TASK BRIEF »
In the records below, find the line with "(** Modelled from the spec: a method" and the line with "Definition Executor : Type := list Method.". Print both exactly, along with every line between them, and no other line.

EXERCISE DATA »
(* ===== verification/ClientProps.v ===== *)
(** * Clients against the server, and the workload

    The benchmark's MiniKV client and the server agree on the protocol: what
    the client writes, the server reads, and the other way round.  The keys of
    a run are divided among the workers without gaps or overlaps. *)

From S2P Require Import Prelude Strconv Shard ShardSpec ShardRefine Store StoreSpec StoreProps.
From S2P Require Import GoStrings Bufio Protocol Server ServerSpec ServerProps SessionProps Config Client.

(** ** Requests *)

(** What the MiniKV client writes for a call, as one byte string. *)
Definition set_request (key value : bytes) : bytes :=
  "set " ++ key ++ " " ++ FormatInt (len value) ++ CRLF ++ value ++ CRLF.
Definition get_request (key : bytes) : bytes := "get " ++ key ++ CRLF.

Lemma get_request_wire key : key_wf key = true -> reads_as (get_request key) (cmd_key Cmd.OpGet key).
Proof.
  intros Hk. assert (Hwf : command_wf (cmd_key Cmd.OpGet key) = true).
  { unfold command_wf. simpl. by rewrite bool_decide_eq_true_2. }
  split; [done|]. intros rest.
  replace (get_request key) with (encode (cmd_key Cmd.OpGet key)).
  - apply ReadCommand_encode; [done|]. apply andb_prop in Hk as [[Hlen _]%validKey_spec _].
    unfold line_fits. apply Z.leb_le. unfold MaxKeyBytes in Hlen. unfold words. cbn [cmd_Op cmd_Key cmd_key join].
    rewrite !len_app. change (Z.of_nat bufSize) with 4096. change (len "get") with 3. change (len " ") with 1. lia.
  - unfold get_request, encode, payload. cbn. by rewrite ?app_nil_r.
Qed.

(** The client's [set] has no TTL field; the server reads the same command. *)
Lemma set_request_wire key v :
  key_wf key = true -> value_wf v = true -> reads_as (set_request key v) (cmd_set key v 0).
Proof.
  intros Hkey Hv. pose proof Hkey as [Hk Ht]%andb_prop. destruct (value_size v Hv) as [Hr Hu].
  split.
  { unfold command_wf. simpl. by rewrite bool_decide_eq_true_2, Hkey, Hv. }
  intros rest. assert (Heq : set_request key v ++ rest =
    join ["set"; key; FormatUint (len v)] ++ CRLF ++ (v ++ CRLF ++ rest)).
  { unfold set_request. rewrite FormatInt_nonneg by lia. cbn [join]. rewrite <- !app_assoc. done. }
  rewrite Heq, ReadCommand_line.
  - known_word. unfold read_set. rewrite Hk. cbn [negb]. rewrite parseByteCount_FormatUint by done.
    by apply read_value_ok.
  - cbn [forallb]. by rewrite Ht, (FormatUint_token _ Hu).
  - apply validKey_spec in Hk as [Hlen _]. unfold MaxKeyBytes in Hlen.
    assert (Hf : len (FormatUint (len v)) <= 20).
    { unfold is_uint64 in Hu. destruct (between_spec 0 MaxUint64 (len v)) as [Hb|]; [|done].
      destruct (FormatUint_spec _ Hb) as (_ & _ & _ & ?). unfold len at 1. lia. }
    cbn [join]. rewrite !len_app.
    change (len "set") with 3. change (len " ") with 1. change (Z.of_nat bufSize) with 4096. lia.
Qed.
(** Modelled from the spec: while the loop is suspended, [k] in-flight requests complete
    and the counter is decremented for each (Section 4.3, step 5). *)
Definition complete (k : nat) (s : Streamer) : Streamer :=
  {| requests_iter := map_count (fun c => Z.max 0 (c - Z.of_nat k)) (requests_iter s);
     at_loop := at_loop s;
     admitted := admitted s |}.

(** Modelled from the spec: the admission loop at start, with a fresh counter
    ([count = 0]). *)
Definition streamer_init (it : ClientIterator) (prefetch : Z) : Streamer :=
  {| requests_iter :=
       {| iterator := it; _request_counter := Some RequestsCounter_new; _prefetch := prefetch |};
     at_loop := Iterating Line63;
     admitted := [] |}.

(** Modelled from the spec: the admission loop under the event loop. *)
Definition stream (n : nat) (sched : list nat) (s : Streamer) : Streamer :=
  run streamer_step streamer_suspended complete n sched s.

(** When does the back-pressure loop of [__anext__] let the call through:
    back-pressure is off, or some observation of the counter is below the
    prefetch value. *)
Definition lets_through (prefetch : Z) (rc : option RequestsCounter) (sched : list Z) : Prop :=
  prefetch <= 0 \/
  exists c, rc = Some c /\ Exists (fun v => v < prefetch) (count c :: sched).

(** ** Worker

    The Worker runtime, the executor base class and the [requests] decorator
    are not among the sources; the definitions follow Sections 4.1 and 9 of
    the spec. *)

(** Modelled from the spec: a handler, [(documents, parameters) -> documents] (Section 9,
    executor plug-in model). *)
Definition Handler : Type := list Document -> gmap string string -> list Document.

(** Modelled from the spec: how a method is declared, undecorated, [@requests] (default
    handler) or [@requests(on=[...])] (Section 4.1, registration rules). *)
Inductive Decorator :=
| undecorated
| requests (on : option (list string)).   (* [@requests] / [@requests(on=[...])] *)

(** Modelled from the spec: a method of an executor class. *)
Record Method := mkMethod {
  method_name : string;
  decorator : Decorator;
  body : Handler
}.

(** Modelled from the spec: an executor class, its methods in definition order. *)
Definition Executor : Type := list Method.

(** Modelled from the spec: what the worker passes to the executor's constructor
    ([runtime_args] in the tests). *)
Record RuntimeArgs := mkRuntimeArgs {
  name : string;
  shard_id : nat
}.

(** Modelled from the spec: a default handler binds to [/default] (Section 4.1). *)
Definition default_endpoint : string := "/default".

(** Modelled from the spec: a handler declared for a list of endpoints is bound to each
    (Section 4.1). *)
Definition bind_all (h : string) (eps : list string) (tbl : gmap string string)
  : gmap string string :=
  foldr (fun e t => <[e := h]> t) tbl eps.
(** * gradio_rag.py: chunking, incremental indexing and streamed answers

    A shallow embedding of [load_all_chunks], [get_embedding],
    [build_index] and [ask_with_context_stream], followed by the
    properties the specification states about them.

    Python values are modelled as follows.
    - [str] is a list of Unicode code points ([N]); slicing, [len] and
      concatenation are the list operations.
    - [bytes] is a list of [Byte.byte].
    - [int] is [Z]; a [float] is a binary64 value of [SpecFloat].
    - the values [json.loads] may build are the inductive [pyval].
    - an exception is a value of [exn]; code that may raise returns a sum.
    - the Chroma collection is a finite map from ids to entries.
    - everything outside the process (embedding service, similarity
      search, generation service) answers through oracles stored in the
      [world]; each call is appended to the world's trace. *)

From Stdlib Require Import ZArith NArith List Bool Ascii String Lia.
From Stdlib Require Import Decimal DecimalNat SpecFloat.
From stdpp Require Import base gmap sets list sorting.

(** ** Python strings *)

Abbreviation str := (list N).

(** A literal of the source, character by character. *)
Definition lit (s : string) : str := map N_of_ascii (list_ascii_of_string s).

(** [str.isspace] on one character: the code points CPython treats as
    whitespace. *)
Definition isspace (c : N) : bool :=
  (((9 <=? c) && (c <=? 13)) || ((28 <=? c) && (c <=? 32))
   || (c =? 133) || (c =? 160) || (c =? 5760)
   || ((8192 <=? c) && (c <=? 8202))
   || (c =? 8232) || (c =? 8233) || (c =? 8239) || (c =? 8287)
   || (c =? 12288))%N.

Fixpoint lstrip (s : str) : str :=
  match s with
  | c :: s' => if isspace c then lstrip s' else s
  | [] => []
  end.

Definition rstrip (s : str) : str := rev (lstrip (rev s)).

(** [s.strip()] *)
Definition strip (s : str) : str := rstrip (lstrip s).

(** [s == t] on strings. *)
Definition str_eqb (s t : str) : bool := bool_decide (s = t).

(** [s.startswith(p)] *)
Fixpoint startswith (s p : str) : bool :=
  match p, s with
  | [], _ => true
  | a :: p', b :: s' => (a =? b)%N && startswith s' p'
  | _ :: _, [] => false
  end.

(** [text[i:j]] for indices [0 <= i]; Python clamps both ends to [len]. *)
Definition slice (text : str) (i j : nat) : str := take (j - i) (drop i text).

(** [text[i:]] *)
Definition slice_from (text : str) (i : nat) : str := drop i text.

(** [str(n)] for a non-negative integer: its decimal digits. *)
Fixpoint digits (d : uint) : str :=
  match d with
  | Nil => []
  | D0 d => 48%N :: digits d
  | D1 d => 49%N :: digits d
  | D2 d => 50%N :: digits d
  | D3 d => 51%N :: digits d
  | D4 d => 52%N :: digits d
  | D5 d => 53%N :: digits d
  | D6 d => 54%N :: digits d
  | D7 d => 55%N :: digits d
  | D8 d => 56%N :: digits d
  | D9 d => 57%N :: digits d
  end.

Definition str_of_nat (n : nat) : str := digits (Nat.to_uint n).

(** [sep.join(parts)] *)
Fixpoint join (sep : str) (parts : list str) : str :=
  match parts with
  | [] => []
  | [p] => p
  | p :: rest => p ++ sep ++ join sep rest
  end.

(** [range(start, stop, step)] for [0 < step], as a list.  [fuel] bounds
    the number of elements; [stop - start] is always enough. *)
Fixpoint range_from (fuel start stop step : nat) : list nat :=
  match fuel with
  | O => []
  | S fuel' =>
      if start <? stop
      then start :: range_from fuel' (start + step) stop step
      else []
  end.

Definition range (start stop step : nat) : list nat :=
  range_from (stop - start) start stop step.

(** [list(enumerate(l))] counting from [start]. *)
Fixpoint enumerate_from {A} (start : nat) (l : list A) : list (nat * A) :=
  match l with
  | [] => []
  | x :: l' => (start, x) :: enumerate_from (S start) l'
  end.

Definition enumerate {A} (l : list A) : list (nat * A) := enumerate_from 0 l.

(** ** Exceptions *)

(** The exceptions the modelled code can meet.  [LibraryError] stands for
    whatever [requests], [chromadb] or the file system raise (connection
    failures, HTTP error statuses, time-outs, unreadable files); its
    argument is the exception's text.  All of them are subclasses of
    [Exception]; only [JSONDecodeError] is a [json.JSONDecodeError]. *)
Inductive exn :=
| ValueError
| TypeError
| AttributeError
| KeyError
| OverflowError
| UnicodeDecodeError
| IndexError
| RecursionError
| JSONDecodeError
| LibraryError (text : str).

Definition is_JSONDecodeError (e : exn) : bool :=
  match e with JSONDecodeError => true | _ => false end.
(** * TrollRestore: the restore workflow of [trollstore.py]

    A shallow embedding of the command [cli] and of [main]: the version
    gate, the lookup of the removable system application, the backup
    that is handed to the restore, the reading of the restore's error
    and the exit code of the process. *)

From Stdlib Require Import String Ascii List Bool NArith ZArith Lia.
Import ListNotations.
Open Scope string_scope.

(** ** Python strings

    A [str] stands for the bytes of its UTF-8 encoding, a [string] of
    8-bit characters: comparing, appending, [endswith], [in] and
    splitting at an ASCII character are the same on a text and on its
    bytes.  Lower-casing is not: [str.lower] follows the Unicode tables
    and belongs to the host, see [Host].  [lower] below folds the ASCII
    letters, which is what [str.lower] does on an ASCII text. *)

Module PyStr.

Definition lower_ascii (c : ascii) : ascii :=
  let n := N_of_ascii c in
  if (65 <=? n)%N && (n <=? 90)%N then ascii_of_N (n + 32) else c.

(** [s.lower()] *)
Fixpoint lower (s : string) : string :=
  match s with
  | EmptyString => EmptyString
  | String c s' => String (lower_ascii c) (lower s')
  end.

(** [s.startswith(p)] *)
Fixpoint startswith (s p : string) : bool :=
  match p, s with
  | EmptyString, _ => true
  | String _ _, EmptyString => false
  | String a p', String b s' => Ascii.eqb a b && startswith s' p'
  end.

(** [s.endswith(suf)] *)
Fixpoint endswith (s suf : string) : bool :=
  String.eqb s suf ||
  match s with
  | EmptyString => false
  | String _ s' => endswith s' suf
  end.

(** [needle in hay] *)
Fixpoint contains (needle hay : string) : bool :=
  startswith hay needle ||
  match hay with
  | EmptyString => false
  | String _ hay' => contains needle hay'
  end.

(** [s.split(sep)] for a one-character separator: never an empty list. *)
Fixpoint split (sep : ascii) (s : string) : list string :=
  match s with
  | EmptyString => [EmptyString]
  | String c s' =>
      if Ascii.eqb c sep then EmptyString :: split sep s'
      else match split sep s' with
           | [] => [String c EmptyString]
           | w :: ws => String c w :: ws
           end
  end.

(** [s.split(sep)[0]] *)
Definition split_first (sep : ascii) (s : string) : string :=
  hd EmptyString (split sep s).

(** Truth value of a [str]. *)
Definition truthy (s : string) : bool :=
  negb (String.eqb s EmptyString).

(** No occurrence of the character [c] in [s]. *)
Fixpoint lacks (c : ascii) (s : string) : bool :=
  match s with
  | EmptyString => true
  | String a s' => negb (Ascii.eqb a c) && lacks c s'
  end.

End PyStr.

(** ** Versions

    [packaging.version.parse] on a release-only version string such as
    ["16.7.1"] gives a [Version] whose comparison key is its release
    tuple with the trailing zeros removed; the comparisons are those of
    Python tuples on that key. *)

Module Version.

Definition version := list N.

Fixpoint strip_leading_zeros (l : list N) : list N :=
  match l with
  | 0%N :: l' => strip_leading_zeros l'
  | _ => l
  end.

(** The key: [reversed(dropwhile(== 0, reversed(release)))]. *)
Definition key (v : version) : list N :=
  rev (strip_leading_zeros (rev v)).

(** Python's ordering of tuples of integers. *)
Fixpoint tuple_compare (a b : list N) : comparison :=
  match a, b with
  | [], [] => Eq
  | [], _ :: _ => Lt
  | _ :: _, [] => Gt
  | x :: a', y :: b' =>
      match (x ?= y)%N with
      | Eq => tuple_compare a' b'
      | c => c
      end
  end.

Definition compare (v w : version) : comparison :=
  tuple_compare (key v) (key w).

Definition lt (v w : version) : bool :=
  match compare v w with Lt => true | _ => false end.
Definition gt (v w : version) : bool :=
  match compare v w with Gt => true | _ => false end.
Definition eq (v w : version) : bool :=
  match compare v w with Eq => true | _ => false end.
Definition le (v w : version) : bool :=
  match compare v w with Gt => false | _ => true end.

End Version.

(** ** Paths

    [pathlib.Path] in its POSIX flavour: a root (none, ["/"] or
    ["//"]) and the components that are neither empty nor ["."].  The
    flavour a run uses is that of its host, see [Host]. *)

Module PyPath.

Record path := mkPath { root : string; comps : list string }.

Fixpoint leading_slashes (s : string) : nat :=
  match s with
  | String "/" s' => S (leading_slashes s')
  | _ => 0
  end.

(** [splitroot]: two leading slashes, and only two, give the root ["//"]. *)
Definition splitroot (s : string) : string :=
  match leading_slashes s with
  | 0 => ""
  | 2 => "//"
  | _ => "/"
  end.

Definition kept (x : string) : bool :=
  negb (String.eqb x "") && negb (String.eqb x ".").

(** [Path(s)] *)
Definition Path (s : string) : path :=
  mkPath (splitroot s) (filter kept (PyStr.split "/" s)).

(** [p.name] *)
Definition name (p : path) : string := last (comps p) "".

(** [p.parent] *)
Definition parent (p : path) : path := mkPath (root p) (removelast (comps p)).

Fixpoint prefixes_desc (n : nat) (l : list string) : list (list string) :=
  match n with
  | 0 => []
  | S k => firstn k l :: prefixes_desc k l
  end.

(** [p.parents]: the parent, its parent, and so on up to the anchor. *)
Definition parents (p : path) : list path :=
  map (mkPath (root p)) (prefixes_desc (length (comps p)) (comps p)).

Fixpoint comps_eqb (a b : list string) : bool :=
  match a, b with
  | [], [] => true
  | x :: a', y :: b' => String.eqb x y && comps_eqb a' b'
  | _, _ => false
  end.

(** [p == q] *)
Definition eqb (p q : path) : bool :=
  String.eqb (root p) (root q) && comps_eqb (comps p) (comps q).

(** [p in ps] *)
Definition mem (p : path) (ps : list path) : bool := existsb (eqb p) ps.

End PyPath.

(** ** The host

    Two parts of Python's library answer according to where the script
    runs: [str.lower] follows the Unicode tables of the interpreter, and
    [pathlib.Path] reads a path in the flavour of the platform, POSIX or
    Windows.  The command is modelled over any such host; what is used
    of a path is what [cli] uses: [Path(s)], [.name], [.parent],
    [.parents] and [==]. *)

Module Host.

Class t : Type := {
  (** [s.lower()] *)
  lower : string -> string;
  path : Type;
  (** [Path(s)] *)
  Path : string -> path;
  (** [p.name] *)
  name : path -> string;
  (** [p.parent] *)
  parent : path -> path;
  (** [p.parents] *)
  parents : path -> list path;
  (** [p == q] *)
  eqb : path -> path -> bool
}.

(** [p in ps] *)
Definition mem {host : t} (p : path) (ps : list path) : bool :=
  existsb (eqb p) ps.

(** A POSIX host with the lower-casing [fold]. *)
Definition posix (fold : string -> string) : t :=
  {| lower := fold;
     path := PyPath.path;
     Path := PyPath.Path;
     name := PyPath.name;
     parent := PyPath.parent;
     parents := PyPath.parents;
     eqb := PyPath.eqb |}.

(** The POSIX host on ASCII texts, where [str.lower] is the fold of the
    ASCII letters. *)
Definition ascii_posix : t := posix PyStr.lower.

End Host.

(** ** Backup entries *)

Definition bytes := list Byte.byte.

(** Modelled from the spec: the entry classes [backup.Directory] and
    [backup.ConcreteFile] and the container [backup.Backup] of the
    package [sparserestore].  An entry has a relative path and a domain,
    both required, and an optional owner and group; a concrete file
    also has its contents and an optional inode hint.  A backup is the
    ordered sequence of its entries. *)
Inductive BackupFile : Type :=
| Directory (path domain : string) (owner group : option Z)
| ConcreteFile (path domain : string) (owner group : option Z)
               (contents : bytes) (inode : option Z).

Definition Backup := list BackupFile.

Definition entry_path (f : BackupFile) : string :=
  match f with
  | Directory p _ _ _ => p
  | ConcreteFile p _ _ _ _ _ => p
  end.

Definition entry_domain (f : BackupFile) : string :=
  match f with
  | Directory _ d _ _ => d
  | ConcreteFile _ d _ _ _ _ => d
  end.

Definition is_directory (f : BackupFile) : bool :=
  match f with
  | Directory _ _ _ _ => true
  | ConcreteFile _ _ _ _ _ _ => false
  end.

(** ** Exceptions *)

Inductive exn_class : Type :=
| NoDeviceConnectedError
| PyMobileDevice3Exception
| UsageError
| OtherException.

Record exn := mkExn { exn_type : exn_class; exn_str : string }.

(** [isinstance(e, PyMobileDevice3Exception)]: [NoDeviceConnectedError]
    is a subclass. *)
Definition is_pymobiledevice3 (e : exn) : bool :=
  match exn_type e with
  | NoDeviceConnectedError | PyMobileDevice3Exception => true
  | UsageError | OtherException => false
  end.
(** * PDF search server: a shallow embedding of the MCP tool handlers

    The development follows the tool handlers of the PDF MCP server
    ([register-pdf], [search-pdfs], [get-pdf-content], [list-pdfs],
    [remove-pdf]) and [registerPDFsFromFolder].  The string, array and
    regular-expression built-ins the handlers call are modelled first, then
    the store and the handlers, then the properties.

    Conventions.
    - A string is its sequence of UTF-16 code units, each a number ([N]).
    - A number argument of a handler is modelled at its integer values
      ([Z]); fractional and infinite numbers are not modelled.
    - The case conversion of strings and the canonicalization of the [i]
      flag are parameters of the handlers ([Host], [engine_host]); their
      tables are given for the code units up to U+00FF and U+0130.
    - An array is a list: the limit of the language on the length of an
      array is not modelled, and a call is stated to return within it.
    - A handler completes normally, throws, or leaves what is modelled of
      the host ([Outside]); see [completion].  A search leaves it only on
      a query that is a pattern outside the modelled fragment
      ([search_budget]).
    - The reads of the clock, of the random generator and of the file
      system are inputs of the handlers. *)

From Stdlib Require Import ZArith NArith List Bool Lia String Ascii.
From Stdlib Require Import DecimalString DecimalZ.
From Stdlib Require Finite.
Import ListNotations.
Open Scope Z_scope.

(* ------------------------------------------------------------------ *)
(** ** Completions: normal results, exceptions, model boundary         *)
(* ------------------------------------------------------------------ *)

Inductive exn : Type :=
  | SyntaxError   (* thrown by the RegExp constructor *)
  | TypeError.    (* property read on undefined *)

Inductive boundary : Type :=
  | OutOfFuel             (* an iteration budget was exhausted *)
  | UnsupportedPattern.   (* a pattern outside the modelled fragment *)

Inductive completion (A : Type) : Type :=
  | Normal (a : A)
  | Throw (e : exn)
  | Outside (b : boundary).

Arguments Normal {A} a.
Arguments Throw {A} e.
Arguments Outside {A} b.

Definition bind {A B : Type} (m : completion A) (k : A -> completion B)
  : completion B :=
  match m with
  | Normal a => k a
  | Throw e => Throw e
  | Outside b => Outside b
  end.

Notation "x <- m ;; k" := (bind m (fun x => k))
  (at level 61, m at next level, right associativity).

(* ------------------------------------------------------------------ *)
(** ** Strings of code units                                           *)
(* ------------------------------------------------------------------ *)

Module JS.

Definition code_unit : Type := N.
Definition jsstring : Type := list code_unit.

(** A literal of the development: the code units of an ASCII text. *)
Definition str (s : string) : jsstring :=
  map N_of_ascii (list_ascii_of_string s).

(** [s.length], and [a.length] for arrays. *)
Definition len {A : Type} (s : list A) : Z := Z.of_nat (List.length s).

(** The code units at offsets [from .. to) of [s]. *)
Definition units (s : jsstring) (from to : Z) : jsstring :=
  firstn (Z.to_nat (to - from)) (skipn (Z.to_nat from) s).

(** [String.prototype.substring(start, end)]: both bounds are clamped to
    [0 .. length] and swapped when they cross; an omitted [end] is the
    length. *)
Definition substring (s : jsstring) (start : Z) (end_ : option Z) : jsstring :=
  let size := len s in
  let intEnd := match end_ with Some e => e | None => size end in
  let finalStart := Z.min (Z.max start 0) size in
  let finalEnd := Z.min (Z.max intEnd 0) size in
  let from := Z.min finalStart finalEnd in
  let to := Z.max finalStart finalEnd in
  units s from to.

THE COMPLETED TASK »
(** Modelled from the spec: a method of an executor class. *)
Record Method := mkMethod {
  method_name : string;
  decorator : Decorator;
  body : Handler
}.

(** Modelled from the spec: an executor class, its methods in definition order. *)
Definition Executor : Type := list Method.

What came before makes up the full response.